## What needs to be done
Lines from the top of the listing down to the one with "- by rewrite <-Permutation_middle, IH.", inclusive, are to be copied exactly.

## Extracted entries
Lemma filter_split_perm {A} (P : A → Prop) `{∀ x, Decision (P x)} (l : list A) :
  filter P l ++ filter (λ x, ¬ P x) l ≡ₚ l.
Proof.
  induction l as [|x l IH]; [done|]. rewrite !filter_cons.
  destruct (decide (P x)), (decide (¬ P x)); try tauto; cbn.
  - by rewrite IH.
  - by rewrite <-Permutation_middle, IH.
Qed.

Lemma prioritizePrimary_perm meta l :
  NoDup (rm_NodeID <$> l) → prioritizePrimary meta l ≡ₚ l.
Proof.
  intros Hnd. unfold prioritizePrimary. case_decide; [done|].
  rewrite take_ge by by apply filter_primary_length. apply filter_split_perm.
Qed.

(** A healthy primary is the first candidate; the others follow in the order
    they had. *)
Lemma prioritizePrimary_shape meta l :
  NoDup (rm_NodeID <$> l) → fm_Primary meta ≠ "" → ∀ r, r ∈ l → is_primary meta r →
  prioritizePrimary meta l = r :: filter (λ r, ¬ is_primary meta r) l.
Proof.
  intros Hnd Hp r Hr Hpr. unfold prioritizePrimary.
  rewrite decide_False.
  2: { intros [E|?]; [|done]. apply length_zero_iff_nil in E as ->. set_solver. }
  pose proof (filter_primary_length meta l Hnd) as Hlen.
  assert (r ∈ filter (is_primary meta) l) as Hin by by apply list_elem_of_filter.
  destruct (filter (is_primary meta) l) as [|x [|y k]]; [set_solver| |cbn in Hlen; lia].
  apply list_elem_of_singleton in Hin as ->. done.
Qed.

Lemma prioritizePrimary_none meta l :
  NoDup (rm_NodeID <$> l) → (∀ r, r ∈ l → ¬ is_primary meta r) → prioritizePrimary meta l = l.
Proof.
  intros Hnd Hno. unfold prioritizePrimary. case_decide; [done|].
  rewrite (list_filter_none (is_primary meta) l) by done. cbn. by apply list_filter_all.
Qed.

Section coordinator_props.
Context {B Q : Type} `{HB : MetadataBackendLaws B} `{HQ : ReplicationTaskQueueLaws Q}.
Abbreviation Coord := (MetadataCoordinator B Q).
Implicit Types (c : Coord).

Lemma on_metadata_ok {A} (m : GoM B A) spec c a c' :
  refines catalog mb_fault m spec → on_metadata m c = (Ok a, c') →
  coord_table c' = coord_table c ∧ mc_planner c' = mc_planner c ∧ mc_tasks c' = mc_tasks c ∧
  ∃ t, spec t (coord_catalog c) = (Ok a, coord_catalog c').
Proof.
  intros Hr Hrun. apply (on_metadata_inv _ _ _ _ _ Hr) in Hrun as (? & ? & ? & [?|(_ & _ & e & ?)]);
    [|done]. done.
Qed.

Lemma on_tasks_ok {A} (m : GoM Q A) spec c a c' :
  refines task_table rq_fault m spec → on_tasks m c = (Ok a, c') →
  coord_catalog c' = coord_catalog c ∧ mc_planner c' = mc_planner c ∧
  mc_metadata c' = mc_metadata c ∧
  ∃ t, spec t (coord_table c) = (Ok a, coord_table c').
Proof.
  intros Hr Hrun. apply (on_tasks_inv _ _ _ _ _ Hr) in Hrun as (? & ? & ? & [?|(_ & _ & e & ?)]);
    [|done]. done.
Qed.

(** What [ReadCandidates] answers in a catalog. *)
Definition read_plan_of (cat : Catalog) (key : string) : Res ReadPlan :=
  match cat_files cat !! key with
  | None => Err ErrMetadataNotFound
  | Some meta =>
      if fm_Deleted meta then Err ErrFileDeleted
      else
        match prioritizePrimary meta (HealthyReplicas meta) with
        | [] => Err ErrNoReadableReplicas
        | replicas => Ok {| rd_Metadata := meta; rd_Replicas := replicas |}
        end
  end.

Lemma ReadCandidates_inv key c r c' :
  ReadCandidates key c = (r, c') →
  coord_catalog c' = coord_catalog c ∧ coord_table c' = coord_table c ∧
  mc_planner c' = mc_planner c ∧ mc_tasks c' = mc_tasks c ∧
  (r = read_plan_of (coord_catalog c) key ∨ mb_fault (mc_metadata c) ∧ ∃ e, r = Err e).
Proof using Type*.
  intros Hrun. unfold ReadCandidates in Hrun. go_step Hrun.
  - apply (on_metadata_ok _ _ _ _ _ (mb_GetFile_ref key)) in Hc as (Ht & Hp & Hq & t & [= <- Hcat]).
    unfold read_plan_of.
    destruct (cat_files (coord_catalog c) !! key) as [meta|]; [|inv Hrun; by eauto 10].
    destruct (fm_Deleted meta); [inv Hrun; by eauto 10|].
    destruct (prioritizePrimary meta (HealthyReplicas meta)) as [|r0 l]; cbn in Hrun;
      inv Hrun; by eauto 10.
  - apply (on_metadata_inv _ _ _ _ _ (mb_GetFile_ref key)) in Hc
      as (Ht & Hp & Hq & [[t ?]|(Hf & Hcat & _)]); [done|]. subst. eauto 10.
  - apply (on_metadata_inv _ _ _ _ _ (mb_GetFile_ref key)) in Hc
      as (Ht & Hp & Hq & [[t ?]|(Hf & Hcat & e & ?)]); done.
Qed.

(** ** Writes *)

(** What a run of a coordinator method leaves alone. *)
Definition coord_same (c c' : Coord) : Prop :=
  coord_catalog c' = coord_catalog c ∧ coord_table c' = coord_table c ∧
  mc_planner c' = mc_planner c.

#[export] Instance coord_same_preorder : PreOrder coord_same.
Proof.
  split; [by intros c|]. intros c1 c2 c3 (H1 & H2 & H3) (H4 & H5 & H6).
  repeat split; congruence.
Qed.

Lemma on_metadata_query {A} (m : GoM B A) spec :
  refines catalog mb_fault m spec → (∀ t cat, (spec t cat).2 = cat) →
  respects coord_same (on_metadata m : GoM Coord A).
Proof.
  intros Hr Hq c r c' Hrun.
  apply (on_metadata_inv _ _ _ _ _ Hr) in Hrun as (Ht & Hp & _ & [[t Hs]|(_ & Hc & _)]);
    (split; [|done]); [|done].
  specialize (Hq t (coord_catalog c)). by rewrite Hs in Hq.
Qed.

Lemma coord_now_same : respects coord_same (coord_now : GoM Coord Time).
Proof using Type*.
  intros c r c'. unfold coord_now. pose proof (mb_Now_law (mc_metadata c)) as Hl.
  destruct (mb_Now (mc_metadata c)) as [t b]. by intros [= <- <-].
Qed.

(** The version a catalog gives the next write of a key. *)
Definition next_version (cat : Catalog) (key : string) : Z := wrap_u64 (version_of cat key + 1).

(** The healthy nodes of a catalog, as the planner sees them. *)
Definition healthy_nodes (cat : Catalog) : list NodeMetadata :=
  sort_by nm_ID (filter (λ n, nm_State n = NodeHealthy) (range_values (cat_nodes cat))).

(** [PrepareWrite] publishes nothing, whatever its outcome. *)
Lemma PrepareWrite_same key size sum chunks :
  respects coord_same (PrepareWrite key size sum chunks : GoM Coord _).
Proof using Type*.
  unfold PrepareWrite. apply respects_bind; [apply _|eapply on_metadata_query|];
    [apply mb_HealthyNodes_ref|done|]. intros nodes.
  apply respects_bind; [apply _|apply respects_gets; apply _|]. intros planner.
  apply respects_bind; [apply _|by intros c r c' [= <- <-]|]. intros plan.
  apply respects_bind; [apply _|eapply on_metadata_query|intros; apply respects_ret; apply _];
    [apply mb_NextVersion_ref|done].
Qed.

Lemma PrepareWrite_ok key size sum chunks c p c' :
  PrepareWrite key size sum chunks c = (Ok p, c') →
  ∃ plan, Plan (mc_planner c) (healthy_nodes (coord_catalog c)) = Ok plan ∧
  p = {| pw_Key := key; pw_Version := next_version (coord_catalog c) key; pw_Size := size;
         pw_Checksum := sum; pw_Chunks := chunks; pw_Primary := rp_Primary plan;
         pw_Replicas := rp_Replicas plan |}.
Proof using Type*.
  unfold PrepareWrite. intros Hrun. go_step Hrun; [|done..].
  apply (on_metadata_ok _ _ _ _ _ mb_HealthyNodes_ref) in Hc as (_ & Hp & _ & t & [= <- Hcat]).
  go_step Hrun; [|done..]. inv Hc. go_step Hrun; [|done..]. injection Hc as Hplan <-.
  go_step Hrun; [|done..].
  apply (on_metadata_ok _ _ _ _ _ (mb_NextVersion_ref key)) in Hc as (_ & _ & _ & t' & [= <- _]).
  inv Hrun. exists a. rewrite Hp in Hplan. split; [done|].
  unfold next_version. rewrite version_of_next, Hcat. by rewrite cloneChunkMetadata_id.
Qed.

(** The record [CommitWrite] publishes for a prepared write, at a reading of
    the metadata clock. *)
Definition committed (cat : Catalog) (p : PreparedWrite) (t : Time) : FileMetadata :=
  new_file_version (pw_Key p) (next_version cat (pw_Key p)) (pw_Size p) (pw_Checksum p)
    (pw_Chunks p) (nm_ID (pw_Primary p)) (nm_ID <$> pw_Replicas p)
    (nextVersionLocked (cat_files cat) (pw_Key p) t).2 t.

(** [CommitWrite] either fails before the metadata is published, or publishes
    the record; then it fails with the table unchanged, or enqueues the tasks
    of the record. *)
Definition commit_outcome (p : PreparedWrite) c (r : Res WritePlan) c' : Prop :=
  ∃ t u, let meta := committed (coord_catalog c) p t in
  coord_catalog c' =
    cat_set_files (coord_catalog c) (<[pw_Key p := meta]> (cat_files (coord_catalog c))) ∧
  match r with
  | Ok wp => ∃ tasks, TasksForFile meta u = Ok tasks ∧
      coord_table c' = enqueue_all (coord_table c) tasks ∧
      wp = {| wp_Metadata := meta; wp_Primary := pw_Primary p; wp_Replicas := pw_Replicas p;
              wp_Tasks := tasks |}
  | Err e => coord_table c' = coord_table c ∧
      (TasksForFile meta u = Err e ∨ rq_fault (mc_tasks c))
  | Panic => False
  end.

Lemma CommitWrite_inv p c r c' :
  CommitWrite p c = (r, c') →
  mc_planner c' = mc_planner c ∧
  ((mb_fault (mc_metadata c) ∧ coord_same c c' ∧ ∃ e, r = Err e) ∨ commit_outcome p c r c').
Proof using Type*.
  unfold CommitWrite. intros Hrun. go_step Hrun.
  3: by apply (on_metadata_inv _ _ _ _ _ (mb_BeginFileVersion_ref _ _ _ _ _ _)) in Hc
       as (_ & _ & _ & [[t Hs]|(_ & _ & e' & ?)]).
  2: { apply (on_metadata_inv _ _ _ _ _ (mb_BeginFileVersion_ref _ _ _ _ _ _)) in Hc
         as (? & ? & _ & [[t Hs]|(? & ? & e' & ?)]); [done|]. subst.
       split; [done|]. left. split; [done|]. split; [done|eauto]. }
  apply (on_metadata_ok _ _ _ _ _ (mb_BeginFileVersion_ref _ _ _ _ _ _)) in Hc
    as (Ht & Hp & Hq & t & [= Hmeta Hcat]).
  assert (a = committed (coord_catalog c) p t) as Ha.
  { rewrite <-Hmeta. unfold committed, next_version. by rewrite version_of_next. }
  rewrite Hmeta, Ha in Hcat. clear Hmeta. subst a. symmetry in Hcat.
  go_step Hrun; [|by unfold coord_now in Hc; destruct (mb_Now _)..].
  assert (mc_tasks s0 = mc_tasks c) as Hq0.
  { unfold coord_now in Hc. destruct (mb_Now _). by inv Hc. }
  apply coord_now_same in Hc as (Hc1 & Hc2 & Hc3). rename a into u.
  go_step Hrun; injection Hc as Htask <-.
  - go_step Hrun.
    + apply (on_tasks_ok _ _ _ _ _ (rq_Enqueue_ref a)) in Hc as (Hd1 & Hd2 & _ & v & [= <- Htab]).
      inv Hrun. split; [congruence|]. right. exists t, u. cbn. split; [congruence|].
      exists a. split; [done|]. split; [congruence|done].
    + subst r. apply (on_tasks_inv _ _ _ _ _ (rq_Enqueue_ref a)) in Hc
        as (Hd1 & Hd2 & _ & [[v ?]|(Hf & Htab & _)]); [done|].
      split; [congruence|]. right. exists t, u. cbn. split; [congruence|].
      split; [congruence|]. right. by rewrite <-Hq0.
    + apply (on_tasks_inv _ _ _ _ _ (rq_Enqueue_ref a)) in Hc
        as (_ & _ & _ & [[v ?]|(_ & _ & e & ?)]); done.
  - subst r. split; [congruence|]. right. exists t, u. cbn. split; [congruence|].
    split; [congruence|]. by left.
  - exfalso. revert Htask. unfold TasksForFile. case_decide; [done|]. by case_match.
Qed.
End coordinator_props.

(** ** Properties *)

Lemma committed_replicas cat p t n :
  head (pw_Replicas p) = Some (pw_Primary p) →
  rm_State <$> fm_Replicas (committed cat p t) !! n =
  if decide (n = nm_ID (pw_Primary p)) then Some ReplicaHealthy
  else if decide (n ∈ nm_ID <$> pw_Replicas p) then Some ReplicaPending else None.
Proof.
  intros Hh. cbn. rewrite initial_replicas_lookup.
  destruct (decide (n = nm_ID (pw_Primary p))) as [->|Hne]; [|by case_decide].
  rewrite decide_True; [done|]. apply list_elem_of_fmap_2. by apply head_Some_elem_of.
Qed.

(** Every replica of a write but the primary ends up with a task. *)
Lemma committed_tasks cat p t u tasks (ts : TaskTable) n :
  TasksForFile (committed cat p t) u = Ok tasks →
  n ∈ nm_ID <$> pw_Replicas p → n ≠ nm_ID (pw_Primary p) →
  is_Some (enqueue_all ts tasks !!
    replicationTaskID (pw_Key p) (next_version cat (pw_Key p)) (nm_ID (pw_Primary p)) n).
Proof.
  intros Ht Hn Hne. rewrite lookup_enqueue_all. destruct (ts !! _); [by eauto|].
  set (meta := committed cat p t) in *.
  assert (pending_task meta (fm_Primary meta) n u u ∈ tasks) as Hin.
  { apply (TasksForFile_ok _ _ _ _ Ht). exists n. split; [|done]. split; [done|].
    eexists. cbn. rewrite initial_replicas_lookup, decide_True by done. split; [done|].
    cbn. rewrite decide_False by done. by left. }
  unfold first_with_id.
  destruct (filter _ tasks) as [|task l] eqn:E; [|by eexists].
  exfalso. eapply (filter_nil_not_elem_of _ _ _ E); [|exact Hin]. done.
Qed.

## Result of this task
Lemma filter_split_perm {A} (P : A → Prop) `{∀ x, Decision (P x)} (l : list A) :
  filter P l ++ filter (λ x, ¬ P x) l ≡ₚ l.
Proof.
  induction l as [|x l IH]; [done|]. rewrite !filter_cons.
  destruct (decide (P x)), (decide (¬ P x)); try tauto; cbn.
  - by rewrite IH.
  - by rewrite <-Permutation_middle, IH.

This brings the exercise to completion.